I was around for the crack explosion, and I remember when all the heroin dealers started giving away a £10 rock with a bag of heroin to market their new product. Crack – scary stuff. But to be a crackhead – not a part-time, recreational user sharing a rock on payday, but a full-blown sell-your-arse type crackhead – you needed a serious income stream, and one that was rarely available outside of city centres with a sex-working industry. MCat – well that’s going for £10 a gram, less in some cases, and anecdotal reports indicate that people buy a fat bag and then are generous with how they share it around – a poor man’s cocaine, if you will, exchanging crisp £20 notes and smearless mirrors with grotty fivers and 1ml insulin syringes, and silicone implants with dodgy tattoos.

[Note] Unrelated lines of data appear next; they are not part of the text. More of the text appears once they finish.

(** X11.  With the methods of [IParallelSolver] itself no task fails.  At
    every moment of a run at which no worker is in the middle of a loop body
    (a loop body is one step of a run), whatever the task queue does: no hook
    has raised; the local save has been called once for every run of the
    loop body, with the fixed row; and the result queue holds what it held
    before the call and then one copy of the fixed row per run of the loop
    body if a results file was given, and nothing more otherwise. *)
Theorem base_class_rows (queue_get : list SetID → get_result)
    (acts : list action) (self : IParallelSolver)
    (set_ids : list SetID) (results_file : option string) (s : @fed unit) :
  fed_exec Base.hooks queue_get acts (fed_spawn self tt set_ids results_file) = Some s →
  raisers (log (running s)) = []
  ∧ persisted (log (running s))
    ≡ₚ (λ set_id, (set_id, base_row)) <$> processed (log (running s))
  ∧ results_ (shared (running s))
    = results_ self
      ++ replicate (if bool_decide (results_file ≠ None)
                    then length (processed (log (running s))) else 0) base_row.
Proof.
  intros Hrun.
  assert ((raisers (log (running s)) = []
           ∧ persisted (log (running s))
             = (λ set_id, (set_id, base_row)) <$> processed (log (running s))
           ∧ pushed (log (running s))
             = replicate (if save_all_results_ (shared (running s))
                          then length (processed (log (running s))) else 0) base_row)
          ∧ results_inv (results_ self) (running s)
          ∧ save_all_results_ (shared (running s)) = bool_decide (results_file ≠ None))
    as ((Hr & Hp & Hpush) & [Hres _] & Hflag).
  { eapply (fed_exec_pool_invariant Base.hooks queue_get
              (λ p, (raisers (log p) = []
                     ∧ persisted (log p)
                       = (λ set_id, (set_id, base_row)) <$> processed (log p)
                     ∧ pushed (log p)
                       = replicate (if save_all_results_ (shared p)
                                    then length (processed (log p)) else 0) base_row)
                    ∧ results_inv (results_ self) p
                    ∧ save_all_results_ (shared p) = bool_decide (results_file ≠ None)));
      [| | |exact Hrun].
    - intros i p1 p2 (Hb & Hres & Hflag) Hstep. split; [|split].
      + by eapply step_base.
      + by eapply step_results.
      + apply step_fixed in Hstep as (-> & _). done.
    - intros set_id p1 Hp1. exact Hp1.
    - simpl. unfold results_inv. simpl. rewrite app_nil_r.
      split_and!; try done; by case_bool_decide. }
  split; [done|]. split; [by rewrite Hp|].
  by rewrite Hres, Hpush, Hflag.
Qed.

Lemma base_class_rows_witness :
  ∃ s, fed_exec Base.hooks fifo_get
         [Feed; Move 0; Move 1; Move 0; Feed; Move 1; Move 0; Move 1; Move 0; Move 1;
          Move 0; Move 1]
         (fed_spawn (__init__ (Some 2%Z)) tt ["a"; "b"; "c"] (Some "out.csv")) = Some s
    ∧ all_joined (running s) = true
    ∧ buffered s = ["c"]
    ∧ results_ (shared (running s)) = [base_row; base_row].
Proof.
  eexists.
  eassert (fed_exec Base.hooks fifo_get
             [Feed; Move 0; Move 1; Move 0; Feed; Move 1; Move 0; Move 1; Move 0; Move 1; Move 0; Move 1]
             (fed_spawn (__init__ (Some 2%Z)) tt ["a"; "b"; "c"] (Some "out.csv"))
           = Some _) as Hrun by (vm_compute; reflexivity).
  split_and!; [exact Hrun|reflexivity|reflexivity|].
  by destruct (base_class_rows fifo_get _ (__init__ (Some 2%Z)) ["a"; "b"; "c"]
                 (Some "out.csv") _ Hrun) as (_ & _ & Hres).
Defined.

(** X12.  The [maybe_save_results] of [IParallelSolver] neither writes a
    file nor empties the result queue: after a call of [process_ids] that
    returns, the files are as before and the result queue holds what it held
    before the call followed by the rows pushed during it, so that the rows
    of successive calls pile up. *)
Theorem base_save_never_drains {H R} (hooks : @Hooks H R)
    (queue_get : list SetID → get_result) (sched : list nat)
    (self : IParallelSolver) (h : H) (fs : gmap string (list string))
    (set_ids : list SetID) (results_file : option string) (w : @world H) :
  maybe_save_results hooks = Base.maybe_save_results →
  process_ids hooks queue_get sched self h fs set_ids results_file = Some w →
  files w = fs
  ∧ results_ (solver w) = results_ self ++ pushed (seen w)
  ∧ parent w = h
  ∧ ending w = Returns tt.
Proof.
  intros Hbase Hcall. unfold process_ids in Hcall.
  destruct (exec _ queue_get sched _) as [p|] eqn:Hrun; [|done].
  simpl in Hcall. destruct (all_joined p); [|done].
  assert (results_inv (results_ self) p) as [Hres _].
  { eapply exec_results; [|exact Hrun].
    unfold results_inv. rewrite spawn_shared. simpl. rewrite app_nil_r.
    split; [done|]. by case_bool_decide. }
  injection Hcall as <-. rewrite Hbase. simpl.
  split_and!; try done.
  rewrite pushed_app, Hres. simpl. by rewrite app_nil_r.
Qed.

Lemma base_save_never_drains_witness :
  ∃ w1 w2,
    process_ids Base.hooks fifo_get [0; 0; 0; 0; 0]
      (__init__ (Some 1%Z)) tt ∅ ["a"] (Some "one.csv") = Some w1
    ∧ process_ids Base.hooks fifo_get [0; 0; 0; 0; 0]
        (solver w1) (parent w1) (files w1) ["b"] (Some "two.csv") = Some w2
    ∧ files w2 = ∅
    ∧ results_ (solver w2) = [base_row; base_row].
Proof.
  eassert (process_ids Base.hooks fifo_get [0; 0; 0; 0; 0]
             (__init__ (Some 1%Z)) tt ∅ ["a"] (Some "one.csv") = Some _) as Hone
    by (vm_compute; reflexivity).
  match type of Hone with _ = Some ?w1 =>
    eassert (process_ids Base.hooks fifo_get [0; 0; 0; 0; 0]
               (solver w1) (parent w1) (files w1) ["b"] (Some "two.csv") = Some _)
      as Htwo by (vm_compute; reflexivity)
  end.
  eexists _, _.
  split; [exact Hone|]. split; [exact Htwo|].
  destruct (base_save_never_drains Base.hooks fifo_get _ _ _ _ _ _ _ eq_refl Htwo)
    as (Hfiles & Hres & _).
  split; [exact Hfiles|exact Hres].
Defined.

(** X13.  The flag of unified mode and the message of [maybe_save_results]
    test [results_file] differently: the flag is set whenever it is not
    [None], the message says that results are saved only when it is a
    non-empty string.  After a call that returns, the last two lines printed
    are that message and the closing message of [process_ids], and flag and
    message agree except for the empty string, for which rows are pushed to
    the result queue while the message says that no results file was
    specified. *)
Theorem flag_and_save_message {H R} (hooks : @Hooks H R)
    (queue_get : list SetID → get_result) (sched : list nat)
    (self : IParallelSolver) (h : H) (fs : gmap string (list string))
    (set_ids : list SetID) (results_file : option string) (w : @world H) :
  maybe_save_results hooks = Base.maybe_save_results →
  process_ids hooks queue_get sched self h fs set_ids results_file = Some w →
  save_all_results_ (solver w) = bool_decide (results_file ≠ None)
  ∧ (∃ before,
       seen w
       = before
         ++ [Print (if Base.truthy results_file
                    then "Saving all results to " +:+ default "" results_file +:+ "."
                    else "No results file specified, skipping save.");
             Print "All results have been processed and saved."])
  ∧ (save_all_results_ (solver w) = Base.truthy results_file
     ↔ results_file ≠ Some "").
Proof.
  intros Hbase Hcall. unfold process_ids in Hcall.
  destruct (exec _ queue_get sched _) as [p|] eqn:Hrun; [|done].
  simpl in Hcall. destruct (all_joined p); [|done].
  pose proof (exec_fixed hooks queue_get _ _ _ Hrun) as (Hflag & _ & _).
  rewrite spawn_shared in Hflag. simpl in Hflag.
  injection Hcall as <-. rewrite Hbase. simpl. rewrite Hflag.
  split_and!; [done|by exists (log p)|].
  destruct results_file as [[|c f]|]; simpl;
    rewrite ?bool_decide_eq_true_2, ?bool_decide_eq_false_2 by naive_solver;
    naive_solver.
Qed.

Lemma flag_and_save_message_witness :
  ∃ w, process_ids Base.hooks fifo_get [0; 0; 0; 0; 0]
         (__init__ (Some 1%Z)) tt ∅ ["a"] (Some "") = Some w
    ∧ save_all_results_ (solver w) = true
    ∧ results_ (solver w) = [base_row]
    ∧ ∃ before,
        seen w = before ++ [Print "No results file specified, skipping save.";
                            Print "All results have been processed and saved."].
Proof.
  eexists.
  eassert (process_ids Base.hooks fifo_get [0; 0; 0; 0; 0]
             (__init__ (Some 1%Z)) tt ∅ ["a"] (Some "") = Some _) as Hcall
    by (vm_compute; reflexivity).
  split; [exact Hcall|]. split; [reflexivity|]. split; [reflexivity|].
  by destruct (flag_and_save_message Base.hooks fifo_get _ _ _ _ _ _ _ eq_refl Hcall)
    as (_ & Hlast & _).
Defined.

So users can’t tell you how much they have used because they haven’t paid for it, they struggle to avoid it because it gets shoved underneath their noses every time they walk through a door, and they aren’t even sure what they’re taking because one bag will be euphoric while another bag will be prang. And what do drug users do when they haven’t slept for five days, they are ready for passing out because their stomachs are like walnuts, and they start seeing things and believing that everyone is trying to kill them? Take the world’s best antipsychotic – heroin. Ah the new wave is here my friends, get ready for it…

Hence, again, the summary of this entry is – I’ve had enough, I need a new job.